Effective low-cost preservation of human stools in field-based studies for helminth and microbiota analysis - Supplementary Files

Published: 31-03-2021| Version 1 | DOI: 10.17632/6k29cdfpsx.1
Katharina Stracke,
Poom Adisakwattana,
Suparat Phuanukoonnon,
Tippayarat Yoonuan,
Akkarin Poodeepiyasawat,
Paron Dekumyoy,
Kittipong Chaisiri,
Alexandra Roth Schulze,
Stephen Wilcox,
Harin Karunajeewa,
Rebecca Traub,
Aaron Jex


Molecular studies of gastrointestinal infections or microbiotas require either rapid sample processing or effective interim preservation. This is difficult in remote settings in low-income countries, where the majority of the global infectious disease burden exists. Processing or freezing of samples immediately upon collection is often not feasible and the cost of commercial preservatives is prohibitive. We compared fresh freezing (the ‘gold standard’ method), with low-cost chemical preservation in (i) a salt-based buffer consisting of DMSO, EDTA and NaCl (DESS) or (ii) 2.5% potassium dichromate (PD), for soil-transmitted helminth detection and microbiota characterisation in pre-school and school-aged children from north-western Thailand.
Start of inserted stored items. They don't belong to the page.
Lemma machine_adopter_value (e : E) : machine_adopter (Word (value e)) = Member e.
Proof.
  unfold machine_adopter. by rewrite (proj2 (adopt_machine_state_spec _ _) eq_refl).
Qed.
End machine.

(** Old spellings that the reader adopts. *)
Example adopt_old_spelling :
  adopt_machine_state (E:=PlacementInstallState) (Word " Not-Present ") =
    Some PlacementInstallState.NOT_PRESENT /\
  adopt_machine_state (E:=CertificateState) (Word "NOT_YET_VALID") =
    Some CertificateState.NOT_YET_VALID /\
  adopt_machine_state (E:=RunState) (Word "pausing") = None.
Proof. repeat split. Qed.
(** The inner loop over a decision's commands: the last answer is pending. *)
Fixpoint run_commands (cs : list Command) (r : Lifecycle) (x : Executor)
    (residue : Lifecycle -> string -> call unit) (pending : option Event) (count : Z) (w : W)
  : W * option Event * Z :=
  match cs with
  | [] => (w, pending, count)
  | c :: rest =>
      let '(w', answer) := _run c r x residue w in
      run_commands rest r x residue (or_else answer pending) (count + 1) w'
  end.

(** [settle], its loop body unrolled over the remaining steps. *)
Fixpoint settle_loop (steps : nat) (r : Lifecycle) (pending : option Event) (x : Executor)
    (now : instant) (save_ : Lifecycle -> Lifecycle -> call bool)
    (residue : Lifecycle -> string -> call unit) (n_changed n_ran : Z) (w : W)
  : W * result Settled :=
  match steps, pending with
  | O, _ | _, None =>
      (w, Ok {| settled_row := r; changed := n_changed; ran := n_ran; stale := false |})
  | S steps', Some ev =>
      match transition r ev (reads x w) now with
      | Raise e => (w, Raise e)
      | Ok d =>
          let next n w' :=
            let '(w'', answer, n_ran') :=
              run_commands (commands d) (row d) x residue None n_ran w' in
            settle_loop steps' (row d) answer x now save_ residue n n_ran' w'' in
          if bool_decide (row d = r) then next n_changed w
          else
            match save_ r (row d) w with
            | (w', Raise e) => (w', Raise e)
            | (w', Ok false) =>
                (w', Ok {| settled_row := r; changed := n_changed; ran := n_ran; stale := true |})
            | (w', Ok true) => next (n_changed + 1) w'
            end
      end
  end.

Definition settle (r : Lifecycle) (ev : Event) (x : Executor) (now : instant)
    (save_ : Lifecycle -> Lifecycle -> call bool)
    (residue : Lifecycle -> string -> call unit) (max_steps : nat) : call Settled :=
  settle_loop max_steps r (Some ev) x now save_ residue 0 0.

(** The loop of [reconcile] over the due rows. *)
Fixpoint reconcile_rows (rows : list Lifecycle) (store : LifecycleStore)
    (adapters : gmap string Executor) (now : instant) (rep : ReconcileReport) (w : W)
  : W * result ReconcileReport :=
  match rows with
  | [] => (w, Ok rep)
  | r :: rest =>
      match adapters !! kind r with
      | None => reconcile_rows rest store adapters now rep w
      | Some x =>
          match settle r Tick x now (save store) (record_residue store) MAX_STEPS_PER_ROW w with
          | (w', Raise e) => (w', Raise e)
          | (w', Ok s) =>
              reconcile_rows rest store adapters now
                {| examined := examined rep + 1;
                   rep_changed := rep_changed rep + changed s;
                   rep_commands := rep_commands rep + ran s |} w'
          end
      end
  end.

Record Reconciler := {
  store_of : LifecycleStore;
  adapters_of : gmap string Executor;
  clock : W -> instant;
  enabled : bool;
}.

Definition reconcile (rc : Reconciler) (limit : Z) (w : W) : W * result ReconcileReport :=
  let empty := {| examined := 0; rep_changed := 0; rep_commands := 0 |} in
  if negb (enabled rc) then (w, Ok empty)
  else
    let now := clock rc w in
    let '(w', rows) := due (store_of rc) now limit w in
    reconcile_rows rows (store_of rc) (adapters_of rc) now empty w'.
End reconciler.
Arguments call : clear implicits.
Arguments Executor : clear implicits.
Arguments LifecycleStore : clear implicits.
Arguments Reconciler : clear implicits.

(** ** A decision names at most one command *)
Lemma decision_commands r ev a now d :
  transition r ev a now = Ok d -> (length (commands d) <= 1)%nat.
Proof. intros H. run_core H; simpl; lia. Qed.

Section facts.
Context {W : Type}.
Implicit Types (x : Executor W) (w : W).

(** Answers come back as observations only. *)
Lemma run_answer c r x residue w w' ev :
  _run c r x residue w = (w', Some ev) -> is_observed ev = true.
Proof. unfold _run. intros. repeat case_match; by simplify_eq. Qed.

Lemma run_commands_spec cs r x residue : forall pending n w w' answer n',
  run_commands cs r x residue pending n w = (w', answer, n') ->
  n' = n + Z.of_nat (length cs) /\
  (forall ev, answer = Some ev -> pending = Some ev \/ is_observed ev = true).
Proof.
  induction cs as [|c cs IH]; simpl; intros pending n w w' answer n' H.
  - simplify_eq. split; [lia|by left].
  - destruct (_run c r x residue w) as [w1 ans] eqn:Hr.
    destruct (IH _ _ _ _ _ _ H) as [-> Ha]. split; [lia|].
    intros ev Hev. destruct (Ha ev Hev) as [Ho|?]; [|by right].
    destruct ans as [e|]; simpl in Ho; [|by left]. simplify_eq. right. by eapply run_answer.
Qed.

(** A history whose every decision reads the adapter as the world then has it. *)
Fixpoint run_reads (r : Lifecycle) (evs : list (KindAdapter * Event)) (now : instant)
  : result (Lifecycle * list Command) :=
  match evs with
  | [] => Ok (r, [])
  | (a, ev) :: rest =>
      d ← transition r ev a now;
      res ← run_reads (row d) rest now;
      Ok (fst res, (commands d ++ snd res)%list)
  end.

(** An adapter whose reads do not depend on the world has the histories of the core. *)
Lemma run_reads_run a r evs now :
  Forall (fun e => fst e = a) evs -> run_reads r evs now = run a r ((fun e => (snd e, now)) <$> evs).
Proof.
  revert r; induction evs as [|[b ev] evs IH]; intros r H; [done|].
  apply Forall_cons_1 in H as [Hb H]; simpl in Hb; subst b. rewrite fmap_cons. cbn [run run_reads snd].
  destruct (transition r ev a now); cbn [mbind result_bind]; [by rewrite IH|done].
Qed.

(** ** What a settle does to the world

    [responds]: what comes back from one command is what the adapter answered in the world it
    was asked in, and nothing else: an inspection's own finding, a stop that was confirmed or
    was not, or, when either call failed, that the effect could not be observed.  Issuing the
    effect and recording a residue answer nothing. *)
Inductive responds x (residue : Lifecycle -> string -> call W unit)
  : Command -> Lifecycle -> W -> W -> option Event -> Prop :=
| responds_observed r w w' e why :
    observe x r w = (w', Ok (e, why)) -> responds x residue Observe r w w' (Some (Observed e why))
| responds_unseen r w w' err :
    observe x r w = (w', Raise err) ->
    responds x residue Observe r w w'
      (Some (Observed Effect.UNKNOWN (Some (value WaitReason.OBSERVATION_UNAVAILABLE))))
| responds_stopped r w w' :
    stop x r w = (w', Ok StopResult.CONFIRMED) ->
    responds x residue Stop r w w' (Some (Observed Effect.STOPPED None))
| responds_unconfirmed r w w' :
    stop x r w = (w', Ok StopResult.UNCONFIRMED) ->
    responds x residue Stop r w w' (Some (Observed Effect.UNKNOWN None))
| responds_unstoppable r w w' err :
    stop x r w = (w', Raise err) ->
    responds x residue Stop r w w'
      (Some (Observed Effect.UNKNOWN (Some (value WaitReason.OBSERVATION_UNAVAILABLE))))
| responds_issued r w : responds x residue Execute r w (fst (execute x r (attempt r + 1) w)) None
| responds_residue r why w : responds x residue (RecordResidue why) r w (fst (residue r why w)) None.

Lemma run_responds c r x residue w w' answer :
  _run c r x residue w = (w', answer) -> responds x residue c r w w' answer.
Proof.
  unfold _run. destruct c; intros H.
  - simplify_eq. constructor.
  - destruct (observe x r w) as [w1 [[e why]|err]] eqn:E; simplify_eq; by econstructor.
  - destruct (stop x r w) as [w1 [[]|err]] eqn:E; simplify_eq; by econstructor.
  - simplify_eq. constructor.
Qed.

(** The commands of a decision: none, or one with its answer. *)
Inductive answered x residue : list Command -> Lifecycle -> W -> W -> option Event -> Prop :=
| answered_none r w : answered x residue [] r w w None
| answered_one c r w w' answer : responds x residue c r w w' answer -> answered x residue [c] r w w' answer.

Lemma run_commands_answered cs r x residue n w w' answer n' :
  (length cs <= 1)%nat -> run_commands cs r x residue None n w = (w', answer, n') ->
  answered x residue cs r w w' answer.
Proof.
  destruct cs as [|c [|c' cs]]; simpl; intros Hl H; [simplify_eq; constructor| |lia].
  destruct (_run c r x residue w) as [w1 a] eqn:E. apply run_responds in E. simplify_eq.
  constructor. by destruct a.
Qed.
(* ===== verification/StallWindow.v ===== *)
(** * Stall windows

    [control/src/vonk_control/stall_window.py]: work that waits on a live owner is
    never stalled; otherwise only a full window without a progress signal is. *)
From S2P Require Import Prelude.

Module Verdict.
Inductive Verdict := PROGRESSING | WAITING | STALLED.
Definition Verdict_value (v : Verdict) : string :=
  match v with
  | PROGRESSING => "progressing"
  | WAITING => "waiting"
  | STALLED => "stalled"
  end.
#[global] Instance Verdict_eq : EqDecision Verdict.
Proof. solve_decision. Defined.
#[global] Instance Verdict_enum : WireEnum Verdict.
Proof. refine {| members := [PROGRESSING; WAITING; STALLED]; value := Verdict_value |};
  solve_wire_enum. Defined.
End Verdict.
Abbreviation Verdict := Verdict.Verdict.

(** An owner as the caller resolved it ([Wait], [Liveness]). *)
Record Wait := {
  live : bool;
  ended_at : option datetime;
}.

(** What the window reads of an operation's progress sample. *)
Record OperationProgress := {
  op_phase : string;
  completed_bytes : Z;
  completed_items : option Z;
  activity_sequence : option Z;
  checkpoint : option string;
}.

#[global] Instance OperationProgress_eq : EqDecision OperationProgress.
Proof. solve_decision. Defined.

Definition progress_advanced (previous : option OperationProgress) (current : OperationProgress)
  : bool :=
  match previous with
  | None => true
  | Some p =>
      if match checkpoint p, checkpoint current with
         | Some k, Some k' => negb (bool_decide (k = k'))
         | _, _ => false
         end then false
      else
        (completed_bytes p <? completed_bytes current)
        || (default 0 (completed_items p) <? default 0 (completed_items current))
        || (default 0 (activity_sequence p) <? default 0 (activity_sequence current))
        || negb (bool_decide (op_phase current = op_phase p))
  end.

(** The known instants of a list of optional times. *)
Definition known (items : list (option datetime)) : list instant :=
  to_utc <$> omap (fun t => t) items.

Definition latest_progress (stored : option datetime) (signals : list (option datetime))
    (now : datetime) : option instant :=
  match max_list (known (stored :: signals)) with
  | None => None
  | Some m => Some (Z.min m (to_utc now))
  end.

Definition stall_deadline (started_at : datetime) (progressed_at : option datetime) (window : Z)
  : instant :=
  let started := to_utc started_at in
  let anchor := match progressed_at with
                | None => started
                | Some p => Z.max started (to_utc p)
                end in
  anchor + window.

(** [waiting_on] is already the tuple of [_owners]. *)
Definition progress_deadline (started_at : datetime) (progressed_at : option datetime) (window : Z)
    (now : datetime) (waiting_on : list Wait) : instant :=
  if existsb live waiting_on then stall_deadline now None window
  else
    let anchor := latest_progress None (progressed_at :: (ended_at <$> waiting_on)) now in
    stall_deadline started_at (Aware <$> anchor) window.

Definition progress_verdict (started_at : datetime) (progressed_at : option datetime) (window : Z)
    (now : datetime) (waiting_on : list Wait) : Verdict :=
  if existsb live waiting_on then Verdict.WAITING
  else if progress_deadline started_at progressed_at window now waiting_on <=? to_utc now
       then Verdict.STALLED else Verdict.PROGRESSING.

(** ** Theorems *)
Definition signals (started_at : datetime) (progressed_at : option datetime) (owners : list Wait)
  : list instant :=
  to_utc started_at :: known (progressed_at :: (ended_at <$> owners)).

Lemma known_None items : known (None :: items) = known items.
Proof. done. Qed.

(** Only a stall ends work.  With a positive window the verdict is stalled
    exactly when no owner is live and every signal (the start, the latest
    progress, the end of every owner waited on) is at least a full window old:
    time spent waiting on a live owner is never charged. *)
Theorem stalled_iff_silent_window started progressed window now owners :
  0 < window ->
  progress_verdict started progressed window now owners = Verdict.STALLED <->
  (forall o, o ∈ owners -> live o = false) /\
  (forall t, t ∈ signals started progressed owners -> t + window <= to_utc now).
Proof.
  intros Hw. unfold progress_verdict, progress_deadline.
  destruct (existsb live owners) eqn:Hl.
  { split; [done|]. intros [Hno _]. apply existsb_exists in Hl as (o & Ho%list_elem_of_In & Hlive).
    rewrite Hno in Hlive; done. }
  assert (forall o, o ∈ owners -> live o = false) as Hno.
  { intros o Ho. destruct (live o) eqn:E; [|done].
    rewrite <- Hl. symmetry. apply existsb_exists. exists o. by rewrite <- list_elem_of_In. }
  unfold latest_progress, stall_deadline, signals. rewrite known_None.
  set (ks := known (progressed :: _)).
  destruct (max_list ks) as [m|] eqn:Hm; simpl.
  - apply max_list_spec in Hm as [Hin Hmax]. case_match eqn:E; bools; split; try done.
    + intros _. split; [done|]. intros t [->|Ht]%elem_of_cons; [lia|]. specialize (Hmax t Ht). lia.
    + intros [_ Hall]. exfalso. pose proof (Hall _ ltac:(left)). 
      pose proof (Hall m ltac:(by right)). lia.
  - apply max_list_None in Hm. rewrite Hm. case_match eqn:E; bools; split; try done.
    + intros _. split; [done|]. by intros t [->|?%elem_of_nil]%elem_of_cons.
    + intros [_ Hall]. pose proof (Hall _ ltac:(left)). lia.
Qed.

Lemma stalled_iff_silent_window_witness :
  progress_verdict (Aware 0) (Some (Naive 5)) 10 (Aware 20)
    [{| live := false; ended_at := Some (Aware 10) |}] = Verdict.STALLED.
Proof.
  apply stalled_iff_silent_window; [lia|]. split.
  - intros o [->|[]%elem_of_nil]%elem_of_cons. reflexivity.
  - intros t Ht. unfold signals in Ht. simpl in Ht.
    repeat (apply elem_of_cons in Ht as [->|Ht]; [simpl; lia|]). by apply elem_of_nil in Ht.
Defined.

(** A progress signal is never recorded later than now, and is at least every
    signal that is not from the future. *)
Theorem latest_progress_spec stored sigs now t :
  latest_progress stored sigs now = Some t ->
  t <= to_utc now /\
  forall s, Some s ∈ stored :: sigs -> to_utc s <= to_utc now -> to_utc s <= t.
Proof.
  unfold latest_progress. destruct (max_list _) as [m|] eqn:Hm; [|done]. intros [= <-].
  apply max_list_spec in Hm as [_ Hmax]. split; [lia|]. intros s Hs Hle.
  assert (to_utc s <= m); [|lia]. apply Hmax. apply list_elem_of_fmap. exists s. split; [done|].
  apply list_elem_of_omap. by exists (Some s).
Qed.

Lemma latest_progress_spec_witness :
  exists t, latest_progress (Some (Aware 3)) [None; Some (Aware 7); Some (Aware 90)] (Aware 10) = Some t /\
    3 <= t <= 10.
Proof.
  eexists. split; [reflexivity|].
  destruct (latest_progress_spec (Some (Aware 3)) [None; Some (Aware 7); Some (Aware 90)] (Aware 10) 10)
    as [_ H]; [reflexivity|].
  split; [apply (H (Aware 3)); [left|by vm_compute]|by vm_compute].
Defined.

(** A stored signal from the future does hold work open at the verdict: the clamp
    to now moves with every check, so until the signal itself is a window old the
    work is never stalled, however long it has been silent. *)
Theorem future_signal_holds_open started window now future :
  0 < window -> to_utc now < future + window ->
  progress_verdict started (Some (Aware future)) window now [] = Verdict.PROGRESSING.
Proof.
  intros Hw Hf. unfold progress_verdict, progress_deadline, latest_progress, stall_deadline. simpl.
  case_match eqn:E; [bools; lia|done].
Qed.

Lemma future_signal_holds_open_witness :
  progress_verdict (Aware 0) (Some (Aware 1000000)) 10 (Aware 999999) [] = Verdict.PROGRESSING.
Proof. apply future_signal_holds_open; simpl; lia. Defined.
Fresh frozen samples were frozen at -20oC on collection and maintained at -80oC within ~3 days of collection until molecular analysis, with international shipping on dry ice. In contrast, chemically preserved samples were collected and stored at ~4 oC, transported on wet ice and only stored at -20oC on arrival in Australia ~8 weeks after collection, with international shipping on wet ice. DESS and PD provided better sensitivity for STH diagnosis, estimating higher infection rates (>80% for Ascaris lumbricoides and >60% for Trichuris trichiura; versus 56% and 15% for these parasites in fresh frozen samples) and egg abundance (inferred as gene copy number estimates). All methods performed similarly for microbiota preservation, showing no significant differences in alpha-diversity based on overall richness or inverted Simpson’s Index. All three methods performed similarly for RNA and protein preservation in a small subset of samples. Overall, DESS provided the best performance, with the added benefit of being non-toxic, compared with PD, hence making it particularly applicable for studies in remote and resource-poor settings.